2. Challenges and Solutions for Independent Overseas Expansion
- Challenges faced: Independent overseas expansion faces difficulties in R&D, clinical development, manufacturing, and market access. For example, R&D must align technological innovation with market demand; international clinical development faces differences in standards and data recognition; manufacturing requires quality system certification and handling complex supply chains; market access must deal with complicated payment systems and brand promotion issues.
- Overseas manufacturing risks and countermeasures: Overseas manufacturing involves technical risks, such as technology transfer, production capacity, and quality systems; management risks, as managing remote sites is not easy; and distribution risks, with challenges in transportation, warehousing, and release standards. Patheon, a subsidiary of Thermo Fisher, offers solutions, such as a global technical team and unified quality system for technology; a global transparent communication network for management; and integrated services to help with customs and regulatory issues for distribution.

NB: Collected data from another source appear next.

(** ** The requests of a run *)

Lemma blob_request_mono (token image : string)
  (layers layers' : list Descriptor.t) (e : Event) :
  (forall l, In l layers -> In l layers') ->
  blob_request token image layers e -> blob_request token image layers' e.
Proof.
  intros Hsub. destruct e; cbn; auto.
  intros (l & Hl & H). exists l. auto.
Qed.

Lemma pullLayer_blob_request (token image : string) (l : Descriptor.t)
  (w : World) (h t : Trace) (o : Outcome (result string)) :
  pullLayer token image (Descriptor.Digest l) w h = (t, o) ->
  Forall (blob_request token image [l]) t.
Proof.
  intros H.
  assert (Hreq : forall r,
             blob_request token image [l]
               (EvDo (Header_Set "Authorization"
                        (GoString.Sprintf "Bearer %s" [token])
                        {| Method := "GET";
                           URL := GoString.Sprintf getLayerURL
                                    [image; Descriptor.Digest l];
                           Header := [] |}) r)).
  { intros r. exists l. split; [left; reflexivity |].
    rewrite Sprintf_getLayerURL, Sprintf_Bearer. reflexivity. }
  exec H.
  all: repeat (constructor; [first [exact I | apply Hreq] |]); constructor.
Qed.

Lemma pullLayers_blob_requests (token image : string) (w : World) :
  forall (layers : list Descriptor.t) (names : list string) (h t : Trace)
         (o : Outcome (list string)),
    pullLayers token image layers names w h = (t, o) ->
    Forall (blob_request token image layers) t.
Proof.
  induction layers as [| l layers IH]; intros names h t o H.
  - cbn in H. apply pair_equal_spec in H as [<- _]. constructor.
  - cbn [pullLayers] in H. unfold bind at 1 in H.
    destruct (pullLayer token image (Descriptor.Digest l) w h)
      as [t1 o1] eqn:Hone.
    apply pullLayer_blob_request in Hone.
    assert (Hone' : Forall (blob_request token image (l :: layers)) t1).
    { eapply Forall_impl; [| exact Hone].
      intros e. apply blob_request_mono. cbn. intuition. }
    destruct o1 as [[name | err] | code | p].
    + destruct (pullLayers token image layers (names ++ [name]) w (h ++ t1))
        as [t2 o2] eqn:Hrest.
      apply pair_equal_spec in H as [<- _].
      apply IH in Hrest. apply Forall_app. split; [exact Hone' |].
      eapply Forall_impl; [| exact Hrest].
      intros e. apply blob_request_mono. cbn. auto.
    + exec H. apply Forall_app. split; [exact Hone' | repeat constructor].
    + apply pair_equal_spec in H as [<- _]. exact Hone'.
    + apply pair_equal_spec in H as [<- _]. exact Hone'.
Qed.

(** X19. The requests of a run are those of the image on the command
    line.  With [os.Args[2]] parsed to [(image, tag)], the only URL the
    run ever GETs without a token is the token URL of [library/image];
    every other request is a GET authorized with the token that the token
    endpoint's answer decoded to, and its URL is the manifest URL of
    [image] and [tag] or the blob URL of [image] and the digest of a layer
    of the manifest received. *)
Theorem requests_of_a_run
  (w : World) (os_Args : list string) (t : Trace) (o : Outcome unit)
  (imageName image tag : string) :
  run w os_Args = (t, o) ->
  nth_error os_Args 2 = Some imageName ->
  parseImage imageName = (image, tag) ->
  (forall url r,
      In (EvGet url r) t -> url = token_url ("library/" ++ image)) /\
  (forall req r,
      In (EvDo req r) t ->
      exists body tokenResponse,
        In (EvDecode body (Ok tokenResponse)) t /\
        Method req = "GET" /\
        In ("Authorization", ("Bearer " ++ Token tokenResponse)%string)
          (Header req) /\
        (URL req = manifest_url image tag \/
         exists bytes m l,
           In (EvUnmarshal bytes (Ok m)) t /\
           In l (ManifestResponse.Layers m) /\
           URL req = blob_url image (Descriptor.Digest l))).
Proof.
  intros H. exec H.
  all: try match goal with
         | Hp : pullLayers _ _ _ _ _ _ = _ |- _ =>
             pose proof (pullLayers_blob_requests _ _ _ _ _ _ _ _ Hp) as Hblob
         end.
  all: loops; clear_answers; tidy.
  all: intros Hargs Hparse; try discriminate Hargs.
  all: try (injection Hargs as <-;
            match goal with
            | Hp : parseImage _ = _ |- _ =>
                rewrite Hparse in Hp; injection Hp as <- <-
            end).
  all: split;
    [ intros url r Hin; find_in_run Hin; injection Hin as <- _;
      cbn; rewrite append_empty_r; reflexivity
    | intros req r Hin ].
  all: split_in Hin; try discriminate Hin.
  (* the manifest request *)
  all: try (injection Hin as <- _;
            do 2 eexists; split; [solve [find_event] |];
            split; [reflexivity |];
            split; [right; left; cbn; rewrite append_empty_r; reflexivity |];
            left; cbn; rewrite append_empty_r; reflexivity).
  (* a blob request *)
  all: try (apply In_map_tar in Hin as (? & ? & Hin); discriminate Hin).
  all: match goal with
       | Hb : Forall (blob_request _ _ _) ?t0, Hi : In _ ?t0 |- _ =>
           rewrite Forall_forall in Hb; apply Hb in Hi;
           destruct Hi as (l & Hl & ->)
       end.
  all: do 2 eexists; split; [solve [find_event] |];
    split; [reflexivity |];
    split; [left; reflexivity |];
    right; do 3 eexists; split; [solve [find_event] |];
    split; [eassumption | reflexivity].
Qed.

Lemma requests_of_a_run_witness :
  let w := Sample.world 200 Sample.two_layers 200 Sample.tar_ok RunNil in
  let t := fst (run w Sample.argv) in
  exists body tokenResponse,
    In (EvDecode body (Ok tokenResponse)) t /\
    In ("Authorization", ("Bearer " ++ Token tokenResponse)%string)
      [("Authorization", "Bearer t0k3n")] /\
    In (EvGet (token_url "library/alpine") (Ok (Sample.response 200 0))) t.
Proof.
  intros w t.
  destruct (requests_of_a_run w Sample.argv t (snd (run w Sample.argv))
              "alpine:latest" "alpine" "latest") as [_ Hdo].
  - apply surjective_pairing.
  - reflexivity.
  - reflexivity.
  - destruct (Hdo {| Method := "GET";
                     URL := blob_url "alpine" "sha256:bbbb";
                     Header := [("Authorization", "Bearer t0k3n")] |}
                (Ok (Sample.response 200 2)))
      as (body & tokenResponse & Hdec & _ & Hauth & _).
    + in_concrete.
    + exists body, tokenResponse.
      split; [exact Hdec |]. split; [exact Hauth |]. in_concrete.
Defined.

(** * The earlier stage *)

(** Unfold the stage's program in [H : f w h = (t, o)] and split on every
    answer of the world. *)
Ltac exec_stage H :=
  repeat (cbv beta iota zeta delta
            [Stage.run Stage.main Stage.isolateFileSystem
             Stage.isolateFileSystemWithBinary
             Stage.bind Stage.defer Stage.ret Stage.os_Exit Stage.panic
             Stage.filepath_Join Stage.filepath_Dir Stage.ioutil_TempDir
             Stage.os_MkdirAll Stage.os_Open Stage.os_Create
             Stage.File_Chmod Stage.io_Copy Stage.File_Close
             Stage.syscall_Chroot Stage.os_RemoveAll Stage.cmd_Run
             Stage.fmt_Printf fst snd] in H;
          cbn [app] in H;
          first [ destruct_scrutinee H
                | match type of H with
                  | (_, _) = (_, _) =>
                      apply pair_equal_spec in H; destruct H; subst
                  end ]).

(** X20. [isolateFileSystemWithBinary] changes root only after the copy of
    the binary is complete.  When its trace has a change of root, that is
    of [tempDir], and the whole trace is: the parent directory of the
    destination made with mode 0600, the binary opened, the destination
    created, made 0100 and filled from the binary, each without error; then
    the change of root, the line about it if it failed; then the
    destination closed and the binary closed.  The answer of the change of
    root is what the function returns. *)
Theorem chroot_follows_the_copy
  (w : Stage.World) (h t : Stage.Trace) (o : Outcome (option error))
  (tempDir binaryPath path : string) (r : option error) :
  Stage.isolateFileSystemWithBinary tempDir binaryPath w h = (t, o) ->
  In (Stage.EvChroot path r) t ->
  path = tempDir /\
  (exists src dst n,
      t = Stage.copied w tempDir binaryPath src dst n
          ++ Stage.chrooted w tempDir binaryPath src dst r) /\
  o = Done r.
Proof.
  intros H Hin. exec_stage H.
  all: split_in Hin; try discriminate Hin.
  all: injection Hin as <- <-.
  all: split; [reflexivity |]; split; [| reflexivity].
  all: do 3 eexists; reflexivity.
Qed.

Lemma chroot_follows_the_copy_witness :
  let w := Stage.sample (Some "operation not permitted") RunNil in
  snd (Stage.isolateFileSystemWithBinary "/tmp/d" "/bin/echo" w [])
  = Done (Some "operation not permitted").
Proof.
  intros w.
  refine (proj2 (proj2 (chroot_follows_the_copy w []
                          (fst (Stage.isolateFileSystemWithBinary
                                  "/tmp/d" "/bin/echo" w []))
                          _ "/tmp/d" "/bin/echo" "/tmp/d"
                          (Some "operation not permitted") _ _))).
  - apply surjective_pairing.
  - vm_compute. repeat (try (left; reflexivity); right).
Defined.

3. Trends in Biopharmaceutical Manufacturing and Equipment Selection
- Trends: Nowadays, molecular drugs in clinical development require medium-scale production capacity. Traditional large stainless steel bioreactors are less suitable due to high investment, inflexibility, and high contamination risk. Process intensification has boosted the capacity of medium-sized single-use bioreactors, making them a more economical and efficient choice.
- Advantages of 5,000L single-use bioreactors: They can flexibly adjust production capacity, allowing for small-scale production in the early stage and scale-up when demand increases later. Compared to large stainless steel bioreactors, they are lower cost, more reliable, more flexible, and more sustainable, meeting production needs from clinical to commercial stages.
4. Thermo Fisher Scientific's Pharmaceutical Services
- Comprehensive service offerings: They provide pharmaceutical contract development and manufacturing (CDMO) services, covering small molecules, large molecules, clinical trials, and advanced therapies. They also assist with commercial manufacturing, packaging, technology transfer, and support for drug CMC strategy development and documentation.
- Strong manufacturing network and capabilities: The global aseptic filling network is impressive, with a first-pass success rate as high as 94%. There are multiple factories located in the US, UK, Italy, Singapore, and other places, capable of producing various sterile preparations. The large molecule global network is also strong, with multiple bulk drug substance factories and rich experience in mammalian cell culture, technology transfer, and process development, providing end-to-end solutions from drug development to patient use.